I have two points of criticism towards the author and the book. The first is the absence of any discussion of the would-be worldly power of the Cabbalistic elite hierarchies. Even though the book centrally references the Jewish Cabbalah the author shows no deep level of understanding of its metaphysics, or metaphysical validity at that. I have studied the Cabbalah, and I believe that a valid perception of the basic concepts and metaphysical structures of this complex cosmology is needed in order to be able to assess its strengths and weaknesses. As it is, this book latches on to some aspects of the Cabbalah teachings, validly, I'm sure, but the author appears not aware of it as a tremendously powerful toolkit for jumbling metaphysical concepts and what's more, for working on the material realm. Had he held such awareness, that would have necessitated some discussion, or at least an explanation of why they are not being discussed at all in this book.

My second contention with this book and the author is its dogmatism with regards to the validity of the teachings of Jesus Christ. Sure, you do not need to go terribly deeply metaphysically in order to prove the point that Judaism is a very primitive religion and bluntly dualistic even.
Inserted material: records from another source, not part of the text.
(** * arduino-dsmr: the message parsing core (src/dsmr/parser.h)

    A shallow embedding of the P1 telegram parser and the properties of
    its framing, checksum, OBIS id, string envelope and line dispatch
    code.

    Conventions of the embedding.
    - A [const char *] into the telegram is an offset ([nat]) into one
      buffer [list ascii]; the function that receives [(str, n)] receives
      the buffer whose length is [n], and [str] is offset 0.  A pointer
      that may be [NULL] is an [option nat].
    - [uint8_t] and [uint16_t] values are [Z] with the wrap-around
      written out.
    - A [while] loop over the buffer is a [Fixpoint] on the distance
      between the cursor and [end], which is the loop's variant.
    - The object behind [ParsedData<Ts...> *data] is a value of a type
      [D] that is threaded through every call that may write to it. *)

From Stdlib Require Import ZArith Lia Ascii String.
From stdpp Require Import base list strings gmap.

Local Open Scope string_scope.
Local Open Scope list_scope.
Local Open Scope nat_scope.

(** ** Buffers and characters *)

(** [*p] for a pointer [p] inside the buffer.  The source guards every
    dereference by a comparison with [end]; outside the buffer the
    embedding reads NUL. *)
Definition deref (buf : list ascii) (p : nat) : ascii :=
  default zero (buf !! p).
But just as I have challenged Alexander Dugin on the same grounds, I find Israel Shamir's omission to declare his own religious fundamental precepts regrettable and diminishing the authority of his voice. Simply leaning on the religious authority of some religious organization, be it the Russian Orthodox Chutch in the case of Dugin or some chuch, I haven't apprehended just which, in Shamir's case, is unsatifactory. I completely reject the notion that such a matter belongs in the private sphere, that is, in the case of people expounding their partly religiously based criticisms of groups and trains of ideology. This is a flaw and it is an important one because it cements the notion that peak religious discourse, except when contained to forums dealing specifically with such matters, could be appropriately relegated to Church or other religious institutional authority.